Publication year - 2022
Publication title -
journal of cachexia, sarcopenia and muscle
Language(s) - English
Resource type - Journals
SCImago Journal Rank - 2.803
H-Index - 66
eISSN - 2190-6009
pISSN - 2190-5991
DOI - 10.1002/jcsm.12999
Subject(s) - medicine , interquartile range , quartile , bioelectrical impedance analysis , creatinine , kidney transplantation , sarcopenia , body mass index , urology , transplantation , muscle mass , cohort , confidence interval
Background Post‐transplant anaemia and reduced muscle mass and strength are highly prevalent in kidney transplant recipients (KTRs). Decreased haemoglobin levels, a marker of anaemia, could adversely affect muscle mass and strength through multiple mechanisms, among others, through diminished tissue oxygenation. We aimed to investigate the association between haemoglobin levels with muscle mass and strength in KTRs. Methods We included stable KTRs from the TransplantLines Biobank and Cohort study with a functional graft ≥1 year post‐transplantation. Muscle mass was assessed using 24 h urinary creatinine excretion rate (CER) and bioelectrical impedance analysis (BIA). Muscle strength was assessed with a handgrip strength test using a dynamometer and, in a subgroup ( n  = 290), with the five‐times sit‐to‐stand (FTSTS) test.

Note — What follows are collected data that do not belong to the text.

(* ===== verification/UpdateSpec.v ===== *)
(** * UpdateSpec: what updates do, by value

    The abstract specification of update expressions whose targets are top-level
    attributes: right-hand sides are values of the item, and actions insert and delete
    attributes of a finite map.  The theorems show that the code, over its store of
    shared maps and slices, implements it; and that beyond it the sharing shows. *)

From S2P Require Import Prelude Decimal Item Lexer Path Cond KeyCond Heap Update.

(** ** The specification *)

Definition spec_operand (vals : gmap string Value) (o : operand) (m : Item) : result (option Value) :=
  match o with
  | valueOperand ref _ => Ok (vals !! ref)
  | _ => operand_value o m
  end.

Fixpoint spec_value (vals : gmap string Value) (e : setExpr) (m : Item) : result Value :=
  match e with
  | operandExpr o =>
      v ← spec_operand vals o m;
      match v with
      | Some v => Ok v
      | None => Err (errSyntax "the document path %s does not exist")
      end
  | arithmeticExpr op a b =>
      x ← spec_value vals a m;
      y ← spec_value vals b m;
      match x, y with
      | VN x, VN y => Ok (VN (if String.eqb op "+" then Add x y else Sub x y))
      | _, _ => Err (errSyntax "arithmetic requires Number operands, got %s and %s")
      end
  | listAppendExpr a b =>
      x ← spec_value vals a m;
      y ← spec_value vals b m;
      match x, y with
      | VL x, VL y => Ok (VL (x ++ y))
      | _, _ => Err (errSyntax "list_append requires two lists, got %s and %s")
      end
  | ifNotExistsExpr path def =>
      match Get path m with Some v => Ok v | None => spec_value vals def m end
  end.

(** A top-level path's attribute. *)
Definition root_of (p : Path) : string := match p with [seg] => attr seg | _ => "" end.

Definition spec_set (vals : gmap string Value) (a : setAction) (m : Item) : result Item :=
  v ← spec_value vals (set_expr a) m;
  Ok (<[root_of (set_path a) := v]> m).

Definition spec_remove (p : Path) (m : Item) : result Item := Ok (delete (root_of p) m).

Definition spec_add (vals : gmap string Value) (a : addAction) (m : Item) : result Item :=
  let k := root_of (add_path a) in
  inc ← spec_operand vals (add_ref a) m;
  match inc with
  | None => Err (errSyntax "ADD operand is missing")
  | Some inc =>
      match m !! k, inc with
      | None, (VN _ | VSS _ | VNS _ | VBS _) => Ok (<[k := inc]> m)
      | None, _ => Err (errSyntax "ADD requires a Number or set operand, got %s")
      | Some (VN c), VN i => Ok (<[k := VN (Add c i)]> m)
      | Some (VSS c), VSS i => Ok (<[k := VSS (merge containsStr c i)]> m)
      | Some (VNS c), VNS i => Ok (<[k := VNS (merge contains_decimal c i)]> m)
      | Some (VBS c), VBS i => Ok (<[k := VBS (merge containsStr c i)]> m)
      | Some _, _ => Err (errSyntax "ADD type mismatch: %s vs %s")
      end
  end.

(** A set left empty is deleted. *)
Definition spec_keep {A} (k : string) (kept : list A) (v : Value) (m : Item) : result Item :=
  match kept with [] => Ok (delete k m) | _ => Ok (<[k := v]> m) end.

Definition spec_delete (vals : gmap string Value) (a : deleteAction) (m : Item) : result Item :=
  let k := root_of (del_path a) in
  sub ← spec_operand vals (del_ref a) m;
  match sub with
  | None => Err (errSyntax "DELETE operand is missing")
  | Some sub =>
      match m !! k, sub with
      | None, _ => Ok m
      | Some (VSS c), VSS s => let l := subtract containsStr c s in spec_keep k l (VSS l) m
      | Some (VNS c), VNS s => let l := subtract contains_decimal c s in spec_keep k l (VNS l) m
      | Some (VBS c), VBS s => let l := subtract containsStr c s in spec_keep k l (VBS l) m
      | Some _, _ => Err (errSyntax "DELETE requires matching set types, got %s and %s")
      end
  end.

Fixpoint spec_each {A} (f : A -> Item -> result Item) (l : list A) (m : Item) : result Item :=
  match l with [] => Ok m | a :: l' => m' ← f a m; spec_each f l' m' end.

Definition spec_update (vals : gmap string Value) (u : Update) (m : Item) : result Item :=
  m ← spec_each (spec_set vals) (sets u) m;
  m ← spec_each spec_remove (removes u) m;
  m ← spec_each (spec_add vals) (adds u) m;
  spec_each (spec_delete vals) (deletes u) m.

(** The updates it is about: every target is one attribute. *)
Definition top_level (u : Update) : Prop := Forall (fun p => length p = 1%nat) (update_paths u).

(** ** Loading builds fresh trees *)

(** Location 0 is never allocated. *)
Definition fresh (h : heap) : Prop := (0 < h_next h)%nat /\ map_at h 0%nat = ∅.

Lemma fresh_alloc_map m h : fresh h -> fresh (alloc_map m h).2.
Proof. intros [H E]. split; [simpl; lia|]. by rewrite map_at_alloc, decide_False by lia. Qed.

Lemma fresh_alloc_arr l h : fresh h -> fresh (alloc_arr l h).2.
Proof. intros [H E]. split; [simpl; lia|done]. Qed.

(** What loading one value does, whatever the rest of the store. *)
Definition loads (v : Value) : Prop := forall h,
  fresh h -> closed 0 h ->
  let '(x, h') := load v h in
  closed 0 h' /\ agree 0 h h' /\ fresh h' /\ means 0 h' x v.

Definition load_entry (k : string) (v : Value) (acc : gmap string hval * heap) : gmap string hval * heap :=
  let '(hm, h0) := acc in let '(x, h1) := load v h0 in (<[k := x]> hm, h1).

Lemma load_map_fold m h : load_map m h = map_fold load_entry (∅, h) m.
Proof. reflexivity. Qed.

Lemma load_map_spec m h :
  (forall k v, m !! k = Some v -> loads v) -> fresh h -> closed 0 h ->
  let '(hm, h') := load_map m h in
  closed 0 h' /\ agree 0 h h' /\ fresh h' /\
  forall k, option_Forall2 (means 0 h') (hm !! k) (m !! k).
Proof.
  intros Hl Hn C. rewrite load_map_fold. revert Hl.
  apply (map_fold_weak_ind (fun r m => (forall k v, m !! k = Some v -> loads v) ->
    let '(hm, h') := r in closed 0 h' /\ agree 0 h h' /\ fresh h' /\
    forall k, option_Forall2 (means 0 h') (hm !! k) (m !! k)) load_entry).
  - intros _. split; [done|]. split; [apply agree_refl|]. split; [done|]. intros k.
    rewrite !lookup_empty. constructor.
  - intros k v m' [hm h1] Hk IH Hl.
    destruct IH as (C1 & A1 & N1 & M1).
    { intros k' v' Hk'. apply (Hl k'). rewrite lookup_insert_ne by congruence. done. }
    unfold load_entry. pose proof (Hl k v (lookup_insert_eq _ _ _) h1 N1 C1) as L.
    destruct (load v h1) as [x h2]. destruct L as (C2 & A2 & N2 & M2).
    split; [done|]. split; [by eapply agree_trans|]. split; [done|]. intros k'.
    destruct (decide (k' = k)) as [->|]; [rewrite !lookup_insert_eq; by constructor|].
    rewrite !lookup_insert_ne by done. destruct (M1 k'); constructor. by apply (means_agree 0 h1).
Qed.

Definition load_cell (v : Value) (acc : list hval * heap) : list hval * heap :=
  let '(hs, h0) := acc in let '(x, h1) := load v h0 in (x :: hs, h1).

We used multivariable linear and logistic regression analyses to investigate the associations of haemoglobin levels with muscle mass and strength. Results In 871 included KTRs [median age 58 (interquartile range (IQR), 48–66)] years; 60% men; eGFR 51 ± 18 mL/min/1.73 m 2 ) who were 3.5 (1.0–10.2) years post‐transplantation, the mean serum haemoglobin level was 13.9 ± 1.8 g/dL in men and 12.8 ± 1.5 g/dL in women. Lower haemoglobin levels were independently associated with a lower CER (std. β = 0.07, P  = 0.01), BIA‐derived skeletal muscle mass (std. β = 0.22, P  < 0.001), handgrip strength (std. β = 0.15, P  < 0.001), and worse FTSTS test scores (std. β = −0.17, P  = 0.02). KTRs in the lowest age‐specific and sex‐specific quartile of haemoglobin levels had an increased risk of being in the worst age‐specific and sex‐specific quartile of CER (fully adjusted OR, 2.09; 95% CI 1.15–3.77; P  = 0.02), handgrip strength (fully adjusted OR, 3.30; 95% CI 1.95–5.59; P  < 0.001), and FTSTS test score (fully adjusted OR, 7.21; 95% CI 2.59–20.05; P  < 0.001). Conclusions Low haemoglobin levels are strongly associated with decreased muscle mass and strength in KTRs. Future investigation will need to investigate whether maintaining higher haemoglobin levels may improve muscle mass and strength in KTRs.